In more detail, it is assumed here that the plane 11B is a plane that has a relationship of being a tangent plane with respect to, of the outer peripheral portion 440E of the lower transport member 440, the portion located on the one region 11X side and assumed that the plane 11B extends along the axial center 440A of the lower transport member 440 and passes through the outer side portion 121A of the magnetic pole 121.

In the configuration according to the present exemplary embodiment, the fifth movement restricting portion 455 is located on the plane 11B.

The fifth movement restricting portion 455 is formed of a plate-like member and has elasticity. The fifth movement restricting portion 455 is supported by a holder 100D provided inside the developing device 14.

The fifth movement restricting portion 455 is disposed to extend downward obliquely from the holder 100D and has a tip portion 455A at the tip thereof in a direction in which the fifth movement restricting portion 455 extends. The fifth movement restricting portion 455 is supported at a base portion 455B by the holder 100D.

The fifth movement restricting portion 455 is made of a non-magnetic material.

Specifically, the fifth movement restricting portion 455 in the present exemplary embodiment is made of a non-magnetic metal material, such as stainless steel. The fifth movement restricting portion 455 may be made of a resin material.

If made of a magnetic material, the fifth movement restricting portion 455 may affect the charged toner. More specifically, the fifth movement restricting portion 455 may affect, for example, the developer that moves from the one-direction transport member 410 onto the facing member 430. In this case, a malfunction in which, for example, the quality of an image to be formed is deteriorated may occur.

In contrast, when the fifth movement restricting portion 455 is made of, as in the present exemplary embodiment, a non-magnetic material, occurrence of such a malfunction may be suppressed.

In the present exemplary embodiment, there is a likelihood of the developer being splashed by the lower transport member 440 that rotates. In this case, when the developer moves toward a magnetic-pole facing portion, which is a portion of the facing member 430 at a location facing the magnetic pole 121, the developer adheres to the facing member 430.

In this case, the developer moves toward the photoconductor drum 11 without passing through the supplying mechanism 850 having the stirring function.

In the present exemplary embodiment, as described above, the number of rotation of the lower transport member 440 is larger than the number of rotation of the one-direction transport member 410, which causes the developer to splash easily.

When, as in the present exemplary embodiment, the fifth movement restricting portion 455 is provided, the splashed developer may tend not to move easily toward the magnetic-pole facing portion of the facing member 430. In this case, the developer that has not passed through the supplying mechanism 850 may be not easily supplied to the photoconductor drum 11.

Further, as described above, there is provided in the present exemplary embodiment the second movement restricting portion 452 that is disposed between the lower transport member 440 and the opposite-direction transport member 420 and that restricts the movement of the developer from the opposite-direction transport member 420 to the lower transport member 440.

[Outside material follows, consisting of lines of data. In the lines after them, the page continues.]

(** The loop from attribute index [natt] over the remaining attributes. *)
Fixpoint tuple_to_stringinfo_from (mem : Memory) (tuple : Pointer)
  (skip_nulls : bool) (natt : Z) (attrs : list FormData_pg_attribute)
  (s : StringInfo) : option StringInfo :=
  match attrs with
  | [] => Some s
  | attr :: attrs' =>
      s' <- tuple_to_stringinfo_body mem tuple skip_nulls s natt attr ;;
      tuple_to_stringinfo_from mem tuple skip_nulls (natt + 1) attrs' s'
  end.

Definition tuple_to_stringinfo (mem : Memory) (s : StringInfo) (tupdesc : TupleDesc)
  (tuple : Pointer) (skip_nulls : bool) : option StringInfo :=
  tuple_to_stringinfo_from mem tuple skip_nulls 0 tupdesc s.

(** [&buf->tuple]: the address of the member [tuple] of the buffer at
    [buf]. *)
Definition tuple_of_buf (buf : Pointer) : Pointer := buf + offsetof_tuple.

(** [pg_decode_change].  The memory-context switches leave the text alone
    and are left out; [Assert(false)] of the default case aborts. *)
Definition pg_decode_change (mem : Memory) (ctx : LogicalDecodingContext)
  (txn : ReorderBufferTXN) (relation : RelationData) (change : ReorderBufferChange)
  : option LogicalDecodingContext :=
  let ctx := set_private ctx {| xact_wrote_changes := true |} in
  let tupdesc := rd_att relation in
  let ctx := OutputPluginPrepareWrite ctx true in
  let s := appendStringInfoString (out ctx) (cstr "{`type`:`table`,`name`:`") in
  let s :=
    appendStringInfoString s
      (quote_qualified_identifier
         (get_namespace_name (get_rel_namespace (rd_id relation)))
         (relname relation)) in
  let s := appendStringInfoString s (cstr "`,`change`:`") in
  r <- match action change with
       | REORDER_BUFFER_CHANGE_INSERT =>
           Some (appendStringInfoString s "INSERT", tuple_of_buf (newtuple change))
       | REORDER_BUFFER_CHANGE_UPDATE =>
           Some (appendStringInfoString s "UPDATE", tuple_of_buf (newtuple change))
       | REORDER_BUFFER_CHANGE_DELETE =>
           Some (appendStringInfoString s "DELETE", tuple_of_buf (oldtuple change))
       | REORDER_BUFFER_CHANGE_OTHER => None
       end ;;
  let '(s, heaptuple) := r in
  let s := appendStringInfoChar s dquote in
  s <- (if negb (heaptuple =? NULL) then
          let s := appendStringInfoString s (cstr ",`data`:{") in
          s <- tuple_to_stringinfo mem s tupdesc heaptuple (is_delete (action change)) ;;
          Some (appendStringInfoChar s "}")
        else Some s) ;;
  let s := appendStringInfoChar s "}" in
  Some (OutputPluginWrite (set_out ctx s) true).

Consequently, in the present exemplary embodiment, occurrence of a situation in which the developer from the opposite-direction transport member 420 moves toward the photoconductor drum 11 via the lower transport member 440 and the facing member 430 may be avoided. In this case, occurrence of a situation in which the developer in the middle of being stirred by the supplying mechanism 850 moves toward the photoconductor drum 11 may be avoided.

In addition, as described above, there is provided in the present exemplary embodiment the third movement restricting portion 453 that is disposed between the facing member 430 and the opposite-direction transport member 420 and that restricts the movement of the developer from the opposite-direction transport member 420 to the facing member 430.

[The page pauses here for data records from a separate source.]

(** The second piece of a split at a non-empty separator that occurs: the
    text between the first occurrence and the next one (or the end). *)
Lemma split_second c sep s :
  contains (String c sep) s = true ->
  exists pre x rest,
    getitem (split (String c sep) s) 1 = Ok x
    /\ s = pre ++ String c sep ++ x ++ rest.
Proof.
  unfold contains, split, getitem.
  destruct (find_sub (String c sep) s) as [[pre post]|] eqn:E; [|discriminate].
  intros _; assert (Hs := find_sub_spec _ _ _ _ E).
  destruct s as [|c0 s0]; [destruct pre; discriminate|].
  cbn [String.length split_fuel]; rewrite E; cbn [nth_error].
  destruct (split_fuel_head (String.length s0) (String c sep) post)
    as (x & r & Hx); rewrite Hx; cbn [nth_error].
  exists pre, x.
  destruct (String.length s0) as [|n]; simpl in Hx.
  - injection Hx as <- <-; exists ""; split; [reflexivity|].
    rewrite append_nil_r; assumption.
  - destruct (find_sub (String c sep) post) as [[a1 b1]|] eqn:E1.
    + injection Hx as <- <-; apply find_sub_spec in E1.
      exists (String c sep ++ b1); split; [reflexivity|].
      rewrite Hs, E1; reflexivity.
    + injection Hx as <- <-; exists ""; split; [reflexivity|].
      rewrite append_nil_r; assumption.
Qed.

Lemma length_append (a b : string) :
  String.length (a ++ b) = (String.length a + String.length b)%nat.
Proof. induction a as [|x a IH]; simpl; [reflexivity | rewrite IH; reflexivity]. Qed.

Lemma find_sub_shorter c sep s a b :
  find_sub (String c sep) s = Some (a, b) ->
  (String.length b < String.length s)%nat.
Proof.
  intros H; apply find_sub_spec in H; subst s.
  rewrite !length_append; simpl; lia.
Qed.

(** The fuel of [split] is enough: more fuel changes nothing. *)
Lemma split_fuel_enough c sep n m s :
  (String.length s <= n)%nat -> (String.length s <= m)%nat ->
  split_fuel n (String c sep) s = split_fuel m (String c sep) s.
Proof.
  revert m s; induction n as [|n IH]; intros m s Hn Hm.
  - destruct s; [|simpl in Hn; lia].
    destruct m; reflexivity.
  - destruct m as [|m].
    + destruct s; [reflexivity | simpl in Hm; lia].
    + simpl; destruct (find_sub (String c sep) s) as [[a b]|] eqn:E;
        [|reflexivity].
      apply find_sub_shorter in E; f_equal; apply IH; lia.
Qed.

Lemma strip_prefix_shorter c p s r :
  strip_prefix (String c p) s = Some r ->
  (String.length r < String.length s)%nat.
Proof.
  intros H; apply strip_prefix_spec in H; subst s.
  simpl; rewrite length_append; lia.
Qed.

Lemma drop_space_shorter ws s r :
  forallb truthy ws = true -> drop_space ws s = Some r ->
  (String.length r < String.length s)%nat.
Proof.
  unfold drop_space; induction ws as [|w ws IH]; simpl; [discriminate|].
  intros H; apply andb_true_iff in H as [Hw Hws].
  destruct (strip_prefix w s) as [r'|] eqn:E.
  - intros [= <-]; destruct w; [discriminate|].
    eapply strip_prefix_shorter; eassumption.
  - auto.
Qed.

(** The fuel of [strip] is enough as well. *)
Lemma lstrip_fuel_enough ws n m s :
  forallb truthy ws = true ->
  (String.length s <= n)%nat -> (String.length s <= m)%nat ->
  lstrip_fuel ws n s = lstrip_fuel ws m s.
Proof.
  intros Hws; revert m s; induction n as [|n IH]; intros m s Hn Hm.
  - destruct s; [|simpl in Hn; lia].
    destruct m; [reflexivity|]; simpl.
    destruct (drop_space ws "") as [r|] eqn:E; [|reflexivity].
    apply (drop_space_shorter _ _ _ Hws) in E; simpl in E; lia.
  - destruct m as [|m]; simpl.
    + destruct s; [|simpl in Hm; lia].
      destruct (drop_space ws "") as [r|] eqn:E; [|reflexivity].
      apply (drop_space_shorter _ _ _ Hws) in E; simpl in E; lia.
    + destruct (drop_space ws s) as [r|] eqn:E; [|reflexivity].
      apply (drop_space_shorter _ _ _ Hws) in E; apply IH; lia.
Qed.

Lemma whitespace_nonempty :
  forallb truthy whitespace = true
  /\ forallb truthy (map reverse whitespace) = true.
Proof. split; reflexivity. Qed.

(* ================================================================== *)
(** * The parsers *)
(* ================================================================== *)

Lemma take_question_spec block :
  exists q block',
    take_question block = Ok (q, block')
    /\ (exists a c, block = a ++ block' ++ c)
    /\ (contains "ANSWER:" block = false -> q = "" /\ block' = block).
Proof.
  unfold take_question.
  destruct (contains "ANSWER:" block) eqn:E.
  - destruct (split_first "ANSWER:" block) as (q & ->).
    cbn [bind].
    destruct (split_second "A" "NSWER:" block E) as (pre & x & rest & -> & Hs).
    cbn [bind]; exists (strip q), ("ANSWER:" ++ x); split; [reflexivity|].
    split; [|discriminate].
    exists pre, rest; rewrite Hs, !append_assoc; reflexivity.
  - exists "", block; split; [reflexivity|]; split; [|auto].
    exists "", ""; rewrite append_nil_r; reflexivity.
Qed.

Lemma take_answer_spec block :
  exists ans block',
    take_answer block = Ok (ans, block')
    /\ (exists a c, block = a ++ block' ++ c)
    /\ (contains "ANSWER:" block = false \/ contains "EXPLANATION:" block = false
        -> ans = "" /\ block' = block).
Proof.
  unfold take_answer.
  destruct (contains "ANSWER:" block) eqn:E1;
    [destruct (contains "EXPLANATION:" block) eqn:E2|]; simpl.
  - destruct (split_second "A" "NSWER:" block E1) as (_ & x & _ & -> & _).
    cbn [bind].
    destruct (split_first "EXPLANATION:" x) as (a0 & ->).
    cbn [bind].
    destruct (split_second "E" "XPLANATION:" block E2)
      as (pre & e & rest & -> & Hs).
    cbn [bind]; exists (strip a0), ("EXPLANATION:" ++ e); split; [reflexivity|].
    split; [|intros [?|?]; discriminate].
    exists pre, rest; rewrite Hs, !append_assoc; reflexivity.
  - exists "", block; split; [reflexivity|]; split; [|auto].
    exists "", ""; rewrite append_nil_r; reflexivity.
  - exists "", block; split; [reflexivity|]; split; [|auto].
    exists "", ""; rewrite append_nil_r; reflexivity.
Qed.

Lemma take_mcq_explanation_spec block :
  exists e, take_mcq_explanation block = Ok e
            /\ (contains "EXPLANATION:" block = false -> e = "").
Proof.
  unfold take_mcq_explanation.
  destruct (contains "EXPLANATION:" block) eqn:E; [|eauto].
  destruct (split_second "E" "XPLANATION:" block E) as (_ & x & _ & -> & _).
  cbn [bind]; destruct (contains "DISTRACTOR1:" x).
  - destruct (split_first "DISTRACTOR1:" x) as (e & ->); cbn [bind].
    eexists; split; [reflexivity | discriminate].
  - eexists; split; [reflexivity | discriminate].
Qed.
(** A field of the engine agrees with a declaration when, at every
    location and on every input, the constraint violations it reports are
    at the offending fields of the declaration, and it returns a value
    exactly when the declaration is fine, with the same value. *)
Definition decl_agrees {conv : Conversions} {A} (f : Field A)
  (d : Declared.decl) (canon : A -> pyval) : Prop :=
  forall l kw,
    constraint_locs (errors (validate_field f l kw))
    = Declared.offending_decl l d kw
    /\ match Declared.outcome_of_decl d kw, validate_field f l kw with
       | Declared.Fine v, Ok a => v = canon a
       | Declared.Fine _, Err _ => False
       | _, Ok _ => False
       | _, Err _ => True
       end.

(** The field phase of a record type agrees with its declarations. *)
Definition fields_agree {conv : Conversions} {R} (ds : list Declared.decl)
  (fields : loc -> kwargs -> Result R) (dump : R -> kwargs) : Prop :=
  forall l kw,
    constraint_locs (errors (fields l kw))
    = flat_map (fun d => Declared.offending_decl l d kw) ds
    /\ (forall r, fields l kw = Ok r ->
                  Declared.coerced_fields ds kw = Some (dump r))
    /\ (forall rec, Declared.coerced_fields ds kw = Some rec ->
                    exists r, fields l kw = Ok r /\ dump r = rec).

(** A member as a raw value. *)
Definition dump_member (m : ex2.CrewMember) : pyval :=
  PDict (ex2.dump_CrewMember m).

(* ================================================================== *)
(** * Inputs *)
(* ================================================================== *)

(** Variations of the calls of the three [main] functions. *)
Module Inputs.
(** A second deck whose record was lost: its index entry is an orphan. *)
Definition sample_orphan : store :=
  delete (deck_path "geo-4d5e6f")
    (create_deck "bio-1a2b3c" t0 "Bio" "manual" [("cell", "unit of life"); ("dna", "genome")]
       (create_deck "geo-4d5e6f" t0 "Geo" "manual" [("alps", "mountains")] ∅).1).1.


Definition bio_meta : deck_meta :=
  {| m_id := "bio-1a2b3c"; m_name := "Bio"; m_source := Some "manual";
     m_cardCount := 2; m_created := t0 |}.

Definition sample_deck2 : deck :=
  {| d_id := "bio-1a2b3c"; d_name := "Bio"; d_source := "manual";
     d_cards := [sample_card2; init_card "bio-1a2b3c" t0 1 ("dna", "genome")];
     d_created := t0 |}.

(** ** Deck lifecycle: identifiers, listing and export *)

(** [generate_deck_id]: the slug [name.lower().replace(" ", "-")[:30]] and the
    six hexadecimal digits [md5(name + clock).hexdigest()[:6]] are inputs;
    the identifier is their f-string ["{slug}-{hash_suffix}"]. *)
Definition generate_deck_id (slug hash_suffix : string) : string :=
  slug ++ "-" ++ hash_suffix.

Definition list_decks (s : store) : outcome (list deck_meta) :=
  doc_decks (load_decks s).

Record question := Question {
  q_question : string;
  q_options : list string;
  q_correct : Z;
  q_explanation : string
}.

The provision of the third movement restricting portion 453 suppresses occurrence of a situation in which the developer moves directly toward the facing member 430 from the opposite-direction transport member 420, and also in this case, occurrence of a situation in which the developer in the middle of being stirred by the supplying mechanism 850 moves toward the photoconductor drum 11 may be avoided.

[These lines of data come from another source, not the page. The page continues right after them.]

(** X11.  [fetchSheetState] fails in two ways only.  It throws what its
    request throws; and once the request has returned, it throws a
    [TypeError] exactly when the log cannot be reconstructed, that is when
    an item of [logs] or [log] has a row that cannot be converted to a
    string.  Otherwise it returns a state, whose logs are those of
    [collectLogs]. *)
Theorem fetchSheetState_failures
    (net : Request -> option Response) (env : option jsstring) :
  match sheetRequest net env (lit "get-state") [] with
  | (sent, Thrown e) => fetchSheetState net env = (sent, Thrown e)
  | (sent, Returned data) =>
      data <> JNull
      /\ if logsThrow data
         then collectLogs data = None
              /\ fetchSheetState net env = (sent, Thrown TypeError)
         else exists st,
                fetchSheetState net env = (sent, Returned st)
                /\ collectLogs data = Some (logs st)
  end.
Proof.
  unfold fetchSheetState.
  destruct (sheetRequest net env (lit "get-state") []) as [sent [data|e]] eqn:E; [|done].
  apply sheetRequest_not_null in E. split; [done|].
  pose proof (collectLogs_None data) as Hn.
  destruct (logsThrow data).
  - assert (collectLogs data = None) as -> by (apply Hn; by right). done.
  - destruct (collectLogs data) as [ls|]; [by eexists|].
    destruct Hn as [Hn _]. by destruct (Hn eq_refl).
Qed.

(** What the client makes of an answer of the route. *)
Lemma sheetRequest_through_proxy cfg api reason u action payload :
  u <> [] ->
  let resp := (Backend.postSheet cfg api (Some (requestBody action payload))).2 in
  (sheetRequest (Wire.proxy cfg api reason) (Some u) action payload).2
  = if bool_decide (Backend.status resp = 200%N)
    then Returned (nullish (getProp (Backend.body resp) "data") (Backend.body resp))
    else Thrown (Error (lit "Sheet request failed: "
                        ++ numToString (Z.of_N (Backend.status resp))
                        ++ lit " " ++ reason (Backend.status resp))).
Proof.
  intros Hu. rewrite sheetRequest_sent by done. cbn [snd Wire.proxy body postRequest].
  destruct (postSheet_envelope_cases cfg api (Some (requestBody action payload)))
    as [[Hs [props Hb]]|[Hs [m Hb]]]; cbv zeta in Hs, Hb.
  - rewrite Hs, Hb. reflexivity.
  - unfold readResponse, ok. cbn [status statusText].
    destruct Hs as [-> | ->]; reflexivity.
Qed.

(** X12.  In front of the proxy the client never shows the message of the
    proxy: when the route answers a failure, whatever its message, the
    request throws an error that names only the status and its reason
    phrase; when the route answers 200 the request returns, and not
    [null]. *)
Theorem proxy_failure_message
    (cfg : Backend.Config) (api : Backend.Sheets) (reason : N -> jsstring)
    (u action : jsstring) (payload : list (jsstring * json)) :
  u <> [] ->
  let resp := (Backend.postSheet cfg api (Some (requestBody action payload))).2 in
  let out := (sheetRequest (Wire.proxy cfg api reason) (Some u) action payload).2 in
  (Backend.status resp = 200%N -> exists v, out = Returned v /\ v <> JNull)
  /\ (Backend.status resp <> 200%N ->
      (Backend.status resp = 400%N \/ Backend.status resp = 500%N)
      /\ out = Thrown (Error (lit "Sheet request failed: "
                              ++ numToString (Z.of_N (Backend.status resp))
                              ++ lit " " ++ reason (Backend.status resp)))).
Proof.
  intros Hu resp out. subst out. rewrite sheetRequest_through_proxy by done. fold resp.
  destruct (postSheet_envelope_cases cfg api (Some (requestBody action payload)))
    as [[Hs [props Hb]]|[Hs [m Hb]]]; cbv zeta in Hs, Hb; fold resp in Hs, Hb.
  - split; [|done]. intros _. rewrite Hs, Hb. eexists. split; [reflexivity|].
    by apply nullish_not_null.
  - split; [intros H; destruct Hs; congruence|]. intros Hn. split; [done|].
    by rewrite bool_decide_false.
Qed.

Lemma proxy_failure_message_witness :
  (sheetRequest (Wire.proxy Backend.testConfig (Backend.testSheets None) (fun _ => lit "Bad Request"))
     (Some (lit "http://localhost:4000/sheet")) (lit "bogus") []).2
  = Thrown (Error (lit "Sheet request failed: 400 Bad Request")).
Proof.
  destruct (proxy_failure_message Backend.testConfig (Backend.testSheets None)
              (fun _ => lit "Bad Request") (lit "http://localhost:4000/sheet") (lit "bogus") [])
    as [_ H]; [discriminate|].
  destruct H as [_ H]; [vm_compute; discriminate|]. exact H.
Defined.

(** X13.  A client in front of a proxy that reads the sheet receives the
    state the proxy normalized: the logs are the logs of the proxy, entry
    for entry, and each text field is the cell of the proxy when that is a
    string and undefined otherwise ([imageUrl] falling back to [C2]). *)
Theorem fetchSheetState_through_proxy
    (cfg : Backend.Config) (api : Backend.Sheets) (reason : N -> jsstring)
    (u id : jsstring) (values : option (list (list json))) :
  u <> [] ->
  Backend.sheetId cfg = Some id ->
  (Backend.getSheetsClient cfg api).2 = None ->
  Backend.values_get api id (Backend.SHEET_NAME cfg ++ lit "!A2:E") = inr values ->
  let d := Backend.getStateData (default [] values) in
  (fetchSheetState (Wire.proxy cfg api reason) (Some u)).2
  = Returned
      {| action := getString (Some (Backend.A2 d));
         time := getString (Some (Backend.B2 d));
         imageUrl := orString (getString (Some (Backend.imageUrl d)))
                       (getString (Some (Backend.C2 d)));
         answer := getString (Some (Backend.D2 d));
         log := getString (Some (Backend.E2 d));
         logs := Wire.clientEntry <$> Backend.logs d |}.
Proof.
  intros Hu Hid Hauth Hget d.
  pose proof (sheetRequest_through_proxy cfg api reason u (lit "get-state") [] Hu) as Hreq.
  cbv zeta in Hreq. rewrite postSheet_get_state in Hreq.
  assert (Backend.handleGetState cfg api
          = ((Backend.getSheetsClient cfg api).1
             ++ [Backend.CallGet id (Backend.SHEET_NAME cfg ++ lit "!A2:E")],
             {| Backend.status := 200; Backend.body := Backend.stateResponse d |})) as Hh.
  { unfold Backend.handleGetState. rewrite Hid.
    destruct (Backend.getSheetsClient cfg api) as [calls [e|]]; [done|]. by rewrite Hget. }
  rewrite Hh in Hreq. cbn [snd Backend.status Backend.body] in Hreq.
  rewrite stateResponse_data in Hreq.
  change (Returned (Wire.stateData d)) with (@Returned json (Wire.stateData d)) in Hreq.
  assert ((sheetRequest (Wire.proxy cfg api reason) (Some u) (lit "get-state") []).2
          = Returned (Wire.stateData d)) as Hreq' by exact Hreq.
  unfold fetchSheetState.
  destruct (sheetRequest (Wire.proxy cfg api reason) (Some u) (lit "get-state") [])
    as [sent out]. simpl in Hreq'. subst out.
  unfold d. rewrite collectLogs_stateData. cbn [snd]. f_equal.
  fold d. unfold Wire.stateData.
  assert (Backend.C3 d = Backend.imageUrl d) as HC3 by reflexivity.
  f_equal; try reflexivity.
  change (getProp _ "imageUrl") with (Some (Backend.imageUrl d)).
  change (getProp _ "C3") with (Some (Backend.C3 d)).
  change (getProp _ "C2") with (Some (Backend.C2 d)).
  rewrite HC3. by destruct (getString (Some (Backend.imageUrl d))).
Qed.

Lemma fetchSheetState_through_proxy_witness :
  let api := {| Backend.parseAccount := fun _ => inr (JObj []);
                Backend.authorize := fun _ _ => None;
                Backend.values_get := fun _ _ =>
                  inr (Some [[JStr (lit "RUN"); JNum 5; JStr (lit "u"); JNum 123; JStr (lit "hello")]]);
                Backend.values_update := fun _ _ _ => None |} in
  (fetchSheetState (Wire.proxy Backend.testConfig api (fun _ => lit "OK"))
     (Some (lit "http://localhost:4000/sheet"))).2
  = Returned {| action := Some (lit "RUN"); time := None; imageUrl := Some (lit "u");
                answer := None; log := Some (lit "hello");
                logs := [{| row := 2; text := lit "hello" |}] |}.
Proof.
  intros api.
  exact (fetchSheetState_through_proxy Backend.testConfig api (fun _ => lit "OK")
           (lit "http://localhost:4000/sheet") (lit "sheet-1")
           (Some [[JStr (lit "RUN"); JNum 5; JStr (lit "u"); JNum 123; JStr (lit "hello")]])
           ltac:(discriminate) eq_refl eq_refl eq_refl).
Defined.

Further, in the present exemplary embodiment, the fifth movement restricting portion 455 is disposed with a gap between the fifth movement restricting portion 455 and the facing member 430.

In addition, in the present exemplary embodiment, the gap between the facing member 430 and the fifth movement restricting portion 455 is larger than the gap between the facing member 430 and the facing restriction portion 127.

More specifically, in the present exemplary embodiment, the size of the gap between the facing member 430 and the fifth movement restricting portion 455 is twice or more the size of the gap between the facing member 430 and the facing restriction portion 127.

Consequently, in the present exemplary embodiment, both of the developer that moves, while adhering to the surface of the facing member 430, to the downstream side in the rotation direction of the facing member 430 from the location facing the photoconductor drum 11 and the developer that separates on the front side of the magnetic pole 121 from the facing member 430 and moves downward pass through the gap between the facing member 430 and the fifth movement restricting portion 455.

Here, it is assumed that the gap between the facing member 430 and the fifth movement restricting portion 455 is smaller than the gap between the facing member 430 and the facing restriction portion 127.

In this case, part of the developer that moves, while adhering to the surface of the facing member 430, to the downstream side in the rotation direction of the facing member 430 from the location facing the photoconductor drum 11 is caught by the fifth movement restricting portion 455.

Here, it is assumed that the size of the gap between the facing member 430 and the fifth movement restricting portion 455 is larger than the size of the gap between the facing member 430 and the facing restriction portion 127 while the size of the gap between the facing member 430 and the fifth movement restricting portion 455 is less than twice the size of the gap between the facing member 430 and the facing restriction portion 127.

In this case, the developer that has separated on the front side of the magnetic pole 121 from the facing member 430 may become impossible to pass through the gap between the facing member 430 and the fifth movement restricting portion 455.

In the present exemplary embodiment, the developer that moves, while adhering to the surface of the facing member 430, to the downstream side in the rotation direction of the facing member 430 from the location facing the photoconductor drum 11 once passes through the gap between the facing member 430 and the fifth movement restricting portion 455.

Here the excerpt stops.